Work item: Your job is to return every line in the data holding the string "TimerfdLaws".

Given data:
(* ===== verification/FdTimeout.v ===== *)
(** * A timeout left to the kernel is never late

    When the same deadline has been asked for five times in a row,
    [iv_fd_timeout_check] programs it into a timer descriptor and later polls
    wait for the descriptor instead.  Here: that timer is armed exactly while
    the count is at five, and is never later than the deadline asked for. *)

From S2P Require Import Prelude ISeq Timer TimerSpec Sys Fd PmState FdPoll FdEpoll FdSpec FdCore FdEpollSpec FdPollSpec FdSim FdMethods.

Local Open Scope Z_scope.

Definition timespec_is_zero (t : timespec) : bool := (tv_sec t =? 0) && (tv_nsec t =? 0).

(** timerfd_settime(2): a time of zero disarms; a new descriptor is not armed; other
    calls leave a timer alone. *)
Class TimerfdLaws (W : Type) `{!EpollKernel W} := {
  timerfd_value : Z -> W -> option timespec;
  tl_settime : forall n t w w', sys_timerfd_settime n t w = (inl tt, w') ->
    timerfd_value n w' = if timespec_is_zero t then None else Some t;
  tl_create : forall n w w', sys_timerfd_create w = (inl n, w') -> 0 <= n /\ timerfd_value n w' = None;
  tl_ctl : forall n ep op m d w, timerfd_value n (sys_epoll_ctl ep op m d w).2 = timerfd_value n w }.

#[global, refine] Instance sim_timerfd_laws : TimerfdLaws sim := { timerfd_value n w := sm_timer w !! n }.
Proof.
  - intros n t w w' E. cbn in E. injection E as <-. unfold sim_settime, timespec_is_zero. cbn.
    destruct t as [a b]. cbn. case_decide as H.
    + injection H as -> ->. by rewrite lookup_delete_eq.
    + rewrite lookup_insert_eq. destruct (Z.eqb_spec a 0), (Z.eqb_spec b 0); cbn; [|done..]. by subst.
  - intros n w w' E. cbn in E. injection E as <- <-. cbn. split; [lia|]. apply lookup_delete_eq.
  - intros n ep op m d w. cbn. unfold sim_ctl. case_decide; [|done].
    by destruct op; destruct (_ !! m).
Defined.

Section timeout.
Context {W : Type} `{!FdKernel W, !PollKernels W, HE : !EpollLaws W, HT : !TimerfdLaws W}.
Context (clock_gettime : nat -> clockid -> option timespec) (gettimeofday : nat -> Z * Z).
Context (rp : M (fd_state pm_state W) unit).
Abbreviation St := (fd_state pm_state W).
Abbreviation methods := (methods_with clock_gettime gettimeofday rp).

(** A deadline of zero is programmed as one nanosecond, since zero would disarm. *)
Definition programmed (t : timespec) : timespec := if timespec_is_zero t then mk_tsp 0 1 else t.

(** The timer of the thread's epoll instance is set to [t]; [None]: it is not armed. *)
Definition timer_set (s : St) (t : option timespec) : Prop :=
  exists e, pm_u (fs_pm s) = UEpoll e /\
    match t with
    | Some t => timer_fd e <> -1 /\ timerfd_value (timer_fd e) (fs_w s) = Some t
    | None => timer_fd e = -1 \/ timerfd_value (timer_fd e) (fs_w s) = None
    end.
Definition timer_ok (s : St) : Prop :=
  0 <= fs_last_count s <= 5 /\
  timer_set s (if fs_last_count s =? 5 then Some (programmed (fs_last_abs s)) else None).

Lemma epoll_ctl_timer op m d n (s : St) e : pm_u (fs_pm s) = UEpoll e ->
  wp anyf (epoll_ctl op m d) s (fun _ s' => exists w', s' = set_fs_w w' s /\
    timerfd_value n w' = timerfd_value n (fs_w s)).
Proof.
  intros He. unfold epoll_ctl. wrun (load_es_Ok _ _ He). wprim.
  apply (retry_spec anyf (fun s1 : St => exists w1, s1 = set_fs_w w1 s /\
      timerfd_value n w1 = timerfd_value n (fs_w s)) (fun s1 => epoll_signals (fs_w s1))); [| |lia].
  - intros s1 (w1&->&Ei). destruct (sys_epoll_ctl (epoll_fd e) op m d w1) as [r w2] eqn:Ec.
    pose proof (tl_ctl n (epoll_fd e) op m d w1) as Hv. rewrite Ec in Hv. cbn in Hv.
    pose proof (el_ctl _ _ _ _ _ _ _ Ec) as Hl. eapply wp_Ok; [by apply kernel_Ok|]. cbv beta.
    destruct r as [[]|[]]; try (exists w2; split; [done|congruence]).
    split; [exists w2; split; [done|congruence]|]. cbn. by apply Hl.
  - exists (fs_w s). by destruct s.
Qed.

(** Programming a deadline: it is in the timer, or there are no timer descriptors. *)
Lemma set_timeout_spec a (s : St) : timer_set s None -> fs_method s = Some MEpollTimerfd ->
  wp anyf (iv_fd_epoll_timerfd_set_poll_timeout (Some a)) s (fun ok s' =>
    fs_last_count s' = fs_last_count s /\ fs_last_abs s' = fs_last_abs s /\
    if ok : bool then fs_method s' = Some MEpollTimerfd /\ timer_set s' (Some (programmed a))
    else fs_method s' = Some MEpoll).
Proof.
  intros (e&He&Hv) Hm. unfold iv_fd_epoll_timerfd_set_poll_timeout. wrun (load_es_Ok s e He). wbind.
  apply (wp_mono _ _ _ (fun (b : bool) s1 => fs_last_count s1 = fs_last_count s /\ fs_last_abs s1 = fs_last_abs s /\
    fs_method s1 = fs_method s /\ (b = true -> exists e', pm_u (fs_pm s1) = UEpoll e' /\ timer_fd e' <> -1))).
  - destruct (Z.eqb_spec (timer_fd e) (-1)) as [Et|Et]; [|eapply wp_Ok; [reflexivity|]; eauto 10].
    unfold iv_fd_epoll_timerfd_create. destruct (sys_timerfd_create (fs_w s)) as [r w'] eqn:Ek.
    wrun (kernel_Ok _ s r w' Ek). destruct r as [n|[]]; try done.
    destruct (tl_create _ _ _ Ek) as [Hn _]. wrun (load_es_Ok (set_fs_w w' s) e He). wprim.
    match goal with |- wp _ _ ?st _ => set (s1 := st) end.
    wbind. eapply wp_mono; [by apply (epoll_ctl_timer _ _ _ 0 s1 (set_timer_fd n e))|]. cbv beta.
    intros r s2 (w2&->&_). destruct (failed r); [done|]. eapply wp_Ok; [reflexivity|].
    split_and!; [done|done|done|]. intros _. exists (set_timer_fd n e). split; [done|cbn; lia].
  - intros b s1 (Hc&Ha&Hm1&Hb). destruct b; cbn [negb]; [|wprim; by eapply wp_Ok; [reflexivity|]].
    destruct (Hb eq_refl) as (e'&He'&Ht). wprim. cbv zeta. wrun (load_es_Ok s1 e' He').
    change (if (tv_sec a =? 0) && (tv_nsec a =? 0) then mk_tsp 0 1 else a) with (programmed a).
    destruct (sys_timerfd_settime (timer_fd e') (programmed a) (fs_w s1)) as [r w'] eqn:Ek.
    wrun (kernel_Ok _ s1 r w' Ek). destruct r as [[]|]; cbn [failed]; [|done]. eapply wp_Ok; [reflexivity|].
    split_and!; [done|done|by etrans|]. exists e'. split_and!; [done|done|]. cbn. rewrite (tl_settime _ _ _ _ Ek).
    unfold programmed. destruct (timespec_is_zero a) eqn:E; [done|by rewrite E].
Qed.

Lemma clear_timeout_spec (s : St) t : timer_set s (Some t) ->
  wp anyf iv_fd_epoll_timerfd_clear_poll_timeout s (fun _ s' => timer_set s' None /\
    fs_last_count s' = fs_last_count s /\ fs_last_abs s' = fs_last_abs s /\ fs_method s' = fs_method s).
Proof.
  intros (e&He&Ht&_). unfold iv_fd_epoll_timerfd_clear_poll_timeout. wrun (load_es_Ok s e He).
  destruct (sys_timerfd_settime (timer_fd e) (mk_tsp 0 0) (fs_w s)) as [r w'] eqn:Ek.
  wrun (kernel_Ok _ s r w' Ek). destruct r as [[]|]; cbn [failed]; [|done]. eapply wp_Ok; [reflexivity|].
  split_and!; [|done..]. exists e. split; [done|]. right. exact (tl_settime _ _ _ _ Ek).
Qed.

Lemma timespec_cmp_zero a b : timespec_cmp (Some a) b = 0 -> a = b.
Proof.
  destruct a as [a1 a2], b as [b1 b2]. unfold timespec_cmp. cbn. intros H.
  destruct (Z.ltb_spec a1 b1), (Z.ltb_spec b1 a1), (Z.ltb_spec a2 b2), (Z.ltb_spec b2 a2); try done.
  f_equal; lia.
Qed.

(** Comparing is comparing the numbers of nanoseconds. *)
Lemma timespec_cmp_ns a b : normal a -> normal b -> 0 <= timespec_cmp (Some a) b -> ns_of b <= ns_of a.
Proof.
  destruct a as [a1 a2], b as [b1 b2]. unfold timespec_cmp, normal, ns_of. cbn. intros Ha Hb H.
  destruct (Z.ltb_spec a1 b1), (Z.ltb_spec b1 a1), (Z.ltb_spec a2 b2), (Z.ltb_spec b2 a2); lia.
Qed.
Lemma programmed_ns t u : ns_of t <= ns_of u -> ns_of (programmed t) <= Z.max 1 (ns_of u).
Proof. intros H. unfold programmed. destruct (timespec_is_zero t); [change (ns_of (mk_tsp 0 1)) with 1; lia|lia]. Qed.

(** C36. [iv_fd_timeout_check] keeps the kernel timer armed exactly while
    [last_abs_count] is 5, and set to [last_abs]; when it tells the caller to poll
    without a deadline of its own, that timer is armed for a number of nanoseconds no
    greater than that of the deadline asked for (one, for a deadline of zero, which would
    disarm it), so that the poll cannot oversleep; and a program without timer
    descriptors falls back to the plain epoll method.  Deadlines are normalised. *)
Theorem iv_fd_timeout_check_never_late (s : St) abs :
  fs_method s = Some MEpollTimerfd -> timer_ok s -> normal (fs_last_abs s) -> (forall a, abs = Some a -> normal a) ->
  wp anyf (iv_fd_timeout_check methods abs) s (fun armed s' =>
    match fs_method s' with
    | Some MEpollTimerfd => timer_ok s' /\ armed = (fs_last_count s' =? 5)
    | m => m = Some MEpoll /\ armed = false
    end /\
    (armed = true -> exists t, timer_set s' (Some t) /\ forall a, abs = Some a -> ns_of t <= Z.max 1 (ns_of a))).
Proof.
  intros Hm [Hc Ht] Hnl Hna. unfold iv_fd_timeout_check. wrun (the_method_Ok methods s _ Hm). do 2 wprim. cbv zeta.
  cbn [methods_with pm_clear_poll_timeout pm_set_poll_timeout iv_fd_poll_method_epoll_timerfd].
  set (cmp := timespec_cmp abs (fs_last_abs s)).
  destruct ((fs_last_count s =? 5) && (0 <=? cmp)) eqn:E.
  { apply andb_prop in E as [E1 E2]. eapply wp_Ok; [reflexivity|]. rewrite Hm. split; [split; [by split|done]|].
    intros _. rewrite E1 in Ht. eexists. split; [exact Ht|]. intros a ->. apply programmed_ns, timespec_cmp_ns; [auto..|by apply Z.leb_le]. }
  wbind. apply (wp_mono _ _ _ (fun _ s1 => timer_set s1 None /\ fs_last_count s1 = fs_last_count s /\
    fs_last_abs s1 = fs_last_abs s /\ fs_method s1 = fs_method s)).
  { destruct (fs_last_count s =? 5); cbn [when]; [by eapply clear_timeout_spec|]. by eapply wp_Ok; [reflexivity|]. }
  intros _ s1 (Ht1&Hc1&Ha1&Hm1). rewrite Hm in Hm1. destruct (Z.eqb_spec cmp 0) as [Hz|Hz].
  2:{ destruct abs as [a|]; [do 2 wprim|wprim]; (eapply wp_Ok; [reflexivity|]); cbn; rewrite Hm1.
      all: split; [|done]; split; [|done]; split; [cbn; lia|exact Ht1]. }
  destruct abs as [a|]; [|done]. unfold cmp in Hz. pose proof Hz as H0. apply timespec_cmp_zero in Hz. subst a.
  wbind. apply (wp_mono _ _ _ (fun _ s2 => timer_set s2 None /\ fs_method s2 = Some MEpollTimerfd /\
    fs_last_abs s2 = fs_last_abs s /\ 0 <= fs_last_count s2 <= 5)).
  { destruct (Z.ltb_spec (fs_last_count s) 5); cbn [when]; (eapply wp_Ok; [reflexivity|]).
    - split_and!; cbn; try done; lia.
    - split_and!; try done; lia. }
  intros _ s2 (Ht2&Hm2&Ha2&Hc2). wprim. destruct (Z.eqb_spec (fs_last_count s2) 5) as [H5|H5].
  2:{ eapply wp_Ok; [reflexivity|]. rewrite Hm2. split; [|done]. apply Z.eqb_neq in H5. unfold timer_ok. rewrite H5. split; [|done]. by split. }
  wprim. eapply wp_mono; [by apply set_timeout_spec|]. cbv beta. intros [] s3 (Hc3&Ha3&H3).
  - destruct H3 as [Hm3 Ht3]. rewrite Hm3. unfold timer_ok. rewrite Hc3, H5, Ha3, Ha2. split; [done|].
    intros _. eexists. split; [exact Ht3|]. intros a [= <-]. by apply programmed_ns.
  - rewrite H3. done.
Qed.

(** Nothing is armed when a thread starts. *)
Lemma timer_ok_start (s : St) e : fs_last_count s = 0 -> pm_u (fs_pm s) = UEpoll e -> timer_fd e = -1 -> timer_ok s.
Proof. intros Hc He Ht. unfold timer_ok. rewrite Hc. split; [lia|]. exists e. split; [done|by left]. Qed.
End timeout.

(** The fifth request for one deadline arms the timer. *)
Lemma iv_fd_timeout_check_never_late_witness :
  let s : fd_state pm_state sim := mk_fs ∅ (mk_iseq [] ∅) (mk_iseq [] ∅) 0 0 None (mk_tsp 7 0) 4 (Some MEpollTimerfd)
    (mk_pms (UEpoll (mk_es 3 (-1))) (mk_eg 2 true 0 0 2)) sim_timers (sim_world ∅ 1 None) [] in
  let check := iv_fd_timeout_check (methods_with (fun _ _ => None) (fun _ => (0, 0)) undef) (Some (mk_tsp 7 0)) in
  match check s with
  | Ok (armed, s') => armed = true /\ sm_timer (fs_w s') !! 10 = Some (mk_tsp 7 0)
  | _ => False
  end /\
  wp anyf check s (fun armed s' =>
    match fs_method s' with
    | Some MEpollTimerfd => timer_ok s' /\ armed = (fs_last_count s' =? 5)
    | m => m = Some MEpoll /\ armed = false
    end /\
    (armed = true -> exists t, timer_set s' (Some t) /\ forall a, Some (mk_tsp 7 0) = Some a -> ns_of t <= Z.max 1 (ns_of a))).
Proof.
  intros s check. split; [vm_compute; done|].
  apply iv_fd_timeout_check_never_late; [reflexivity| |by cbn|by intros a [= <-]].
  unfold timer_ok. split; [cbn; lia|]. eexists. split; [reflexivity|]. by left.
Defined.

Written reply:
Class TimerfdLaws (W : Type) `{!EpollKernel W} := {
#[global, refine] Instance sim_timerfd_laws : TimerfdLaws sim := { timerfd_value n w := sm_timer w !! n }.
Context {W : Type} `{!FdKernel W, !PollKernels W, HE : !EpollLaws W, HT : !TimerfdLaws W}.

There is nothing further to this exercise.